A Mount McKinley climber fell 1,100 feet to his or her death Friday afternoon while trying to recover a backpack that had started to slide downhill high on the mountain, the National Park Service said on Saturday.
The Park Service hasn't released the climber's identity, nationality or gender but said the individual was part of a three-person team from another country. The group wasn't using a guide and members were not roped together, said Maureen McLaughlin, a spokeswoman for the National Park Service in Talkeetna.
Denali National Park and Preserve mountaineering rangers were notified at 4:30 p.m. that a member of the climbing team had fallen from the 16,200-foot level on the mountain's West Buttress route.
The team was ascending the mountain and had just reached the top of an area in which lines are secured to the mountain to aid climbers.
The fixed lines end at the crest of a ridge. The group was taking a rest break at a popular, relatively wide spot on the ridge, said Denali lead mountaineering ranger Coley Gentzel, who led the incident command in Talkeetna.
But what begins as a gentle slope quickly drops off to about 30 to 35 degrees, he said.
"This climber had set the pack down and it began to make a getaway. And the climber went after it," Gentzel said.
The climber tumbled down the north face of the buttress to an elevation of 15,100 feet on the Peters Glacier, the Park Service said.
Many climbers pause in that spot to regroup. Some stash equipment and supplies in the area, then return to a camp lower on the mountain, at 14,000-foot elevation, for the night.
Friday was clear and calm with temperatures in the teens at the 14,000-foot camp.
"It was a beautiful day in the mountains," Gentzel said.
It wasn't immediately known whether their goal for the day was to make high camp, the 17,000-foot level, a common strategy, or whether they were storing supplies and intended to head down to the 14,000-foot camp, Gentzel said.
At the time of the fall, a Park Service mountaineering patrol was ascending the fixed-lines just behind the three-person team. They contacted fellow rangers by radio. At 5:15 p.m., Denali National Park's helicopter, with two ranger-paramedics on board, took off from Talkeetna. Rangers reached the fall site and confirmed the climber had died of injuries.
The team members weren't roped together or anchored to the mountain. Most climbers travel as a roped team in that area but it's not uncommon for climbers to tackle it unroped as well, Gentzel said. It's not glaciated, so there's no danger of falling into a crevasse. Still, park ranger teams travel roped together, even on the stretch with lines already fixed, and they latch onto the mountain with snow pickets, rock anchors and other technical equipment.
"So if one member of the group falls, hopefully that anchor you are clipped into will hold," Gentzel said. Roping by itself "really serves no purpose if you're not anchoring it to something. You are sealing your fate with everyone on your team should someone slip and fall."
Rangers encourage others to rope together and clip into anchors but it's up to individual climbers to decide how to maneuver.
Reaching for a backpack, a sled or even a mitten as it slips or falls away is a simple, everyday reaction. It's also one to guard against on the slopes of McKinley.

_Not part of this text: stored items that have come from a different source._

(** X23.  The percentile helper at its edges.  Of an empty sample it is
    0.  Of any other sample it is always one of the samples, whatever the
    percentile asked for, NaN, negative or above 100 included.  For a
    NaN-free sample of at most a hundred values, percentile 0 is a least
    and percentile 100 a greatest sample. *)
Theorem percentile_edges (vals : list float) (p : float) :
  percentile [] p = 0%float /\
  (vals <> [] -> percentile vals p ∈ vals) /\
  (vals <> [] -> (length vals <= 100)%nat -> no_nan vals ->
   (forall v, v ∈ vals -> fle (percentile vals 0) v) /\
   (forall v, v ∈ vals -> fle v (percentile vals 100))).
Proof.
  split; [reflexivity|].
  assert (Hlen : length (isort vals) = length vals).
  { apply Permutation_length, PercentileFacts.isort_perm. }
  split.
  - apply percentile_elem.
  - intros Hne Hle Hnn.
    assert (Hpos : (0 < length vals)%nat).
    { destruct vals; [congruence|simpl; lia]. }
    pose proof (PercentileFacts.isort_sorted vals Hnn) as Hs.
    assert (Hnn' : forall x, x ∈ isort vals -> is_nan x = false).
    { intros x Hx. rewrite PercentileFacts.isort_perm in Hx.
      unfold no_nan in Hnn. rewrite Forall_forall in Hnn. now apply Hnn. }
    rewrite <- float_of_0, <- float_of_100.
    rewrite !PercentileFacts.percentile_isort by exact Hne.
    rewrite (PercentileFacts.percentile_index_int
               (Z.of_nat (length vals)) 0) by lia.
    rewrite (PercentileFacts.percentile_index_int
               (Z.of_nat (length vals)) 100) by lia.
    assert (E0 : nearest_rank_index (Z.of_nat (length vals)) 0
                 - (if rounding_exception (Z.of_nat (length vals)) 0
                    then 1 else 0) = 0).
    { unfold nearest_rank_index, rounding_exception.
      change (0 =? 58) with false. change (0 =? 70) with false.
      cbn [andb orb]. rewrite Z.mul_0_l, Zdiv_0_l. lia. }
    assert (E1 : nearest_rank_index (Z.of_nat (length vals)) 100
                 - (if rounding_exception (Z.of_nat (length vals)) 100
                    then 1 else 0) = Z.of_nat (length vals) - 1).
    { unfold nearest_rank_index, rounding_exception.
      change (100 =? 58) with false. change (100 =? 70) with false.
      cbn [andb orb]. rewrite (Z.mul_comm 100), Z.div_mul by lia. lia. }
    rewrite E0, E1.
    split; intros v Hv; rewrite <- (PercentileFacts.isort_perm vals) in Hv;
      apply list_elem_of_lookup_1 in Hv as [j Hj];
      pose proof (lookup_lt_Some _ _ _ Hj) as Hjl; rewrite Hlen in Hjl.
    + destruct (isort vals !! 0%nat) as [m|] eqn:Em;
        [|apply lookup_ge_None in Em; lia].
      rewrite (nth_lookup_Some _ _ _ _ Em).
      destruct j as [|j].
      * rewrite Em in Hj. injection Hj as <-.
        apply fle_refl, Hnn'. eapply list_elem_of_lookup_2, Em.
      * apply (sorted_lookup fle _ Hs 0%nat (S j)); auto. lia.
    + replace (Z.to_nat (Z.of_nat (length vals) - 1))
        with (length vals - 1)%nat by lia.
      destruct (isort vals !! (length vals - 1)%nat) as [m|] eqn:Em;
        [|apply lookup_ge_None in Em; lia].
      rewrite (nth_lookup_Some _ _ _ _ Em).
      destruct (decide (j = (length vals - 1)%nat)) as [->|Hjn].
      * rewrite Em in Hj. injection Hj as <-.
        apply fle_refl, Hnn'. eapply list_elem_of_lookup_2, Em.
      * apply (sorted_lookup fle _ Hs j (length vals - 1)%nat); auto. lia.
Qed.

Lemma percentile_edges_witness :
  sample5 <> [] /\ percentile sample5 97 ∈ sample5.
Proof.
  assert (H : sample5 <> []) by discriminate.
  split; [exact H|].
  exact (proj1 (proj2 (percentile_edges sample5 97)) H).
Defined.

End WindowFacts.

(** ** Reading the configuration *)

Module ConfigFacts.
Import Config ConfigSpec.

Lemma wrap_wrap x k : wrap_int64 (wrap_int64 x * 10 + k) = wrap_int64 (x * 10 + k).
Proof.
  unfold wrap_int64. f_equal.
  replace ((x + 2 ^ 63) mod 2 ^ 64 - 2 ^ 63) with
    (x + 2^63 - 2^64 * ((x + 2^63) / 2^64) - 2^63).
  2:{ pose proof (Z.div_mod (x + 2^63) (2^64) ltac:(lia)). lia. }
  replace ((x + 2 ^ 63 - 2 ^ 64 * ((x + 2 ^ 63) / 2 ^ 64) - 2 ^ 63) * 10 + k + 2 ^ 63)
    with (x * 10 + k + 2^63 + (- 10 * ((x + 2 ^ 63) / 2 ^ 64)) * 2^64) by lia.
  apply Z_mod_plus_full.
Qed.

Lemma wrap_small x : - 2 ^ 63 <= x < 2 ^ 63 -> wrap_int64 x = x.
Proof. intros H. unfold wrap_int64. rewrite Z.mod_small; lia. Qed.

"You take that and put in context of highly technical terrain with high consequences," Gentzel said. "Obviously, a slip, trip or fall in the process of trying to retain this item can be deadly. And that's happened a couple of times even in recent history."
Currently, there are 336 mountaineers attempting routes on Mount McKinley, North America's tallest peak at 20,320 feet. So far this season, four climbers have reached the summit.
Friday's fatal fall was the first serious incident of the 2012 season.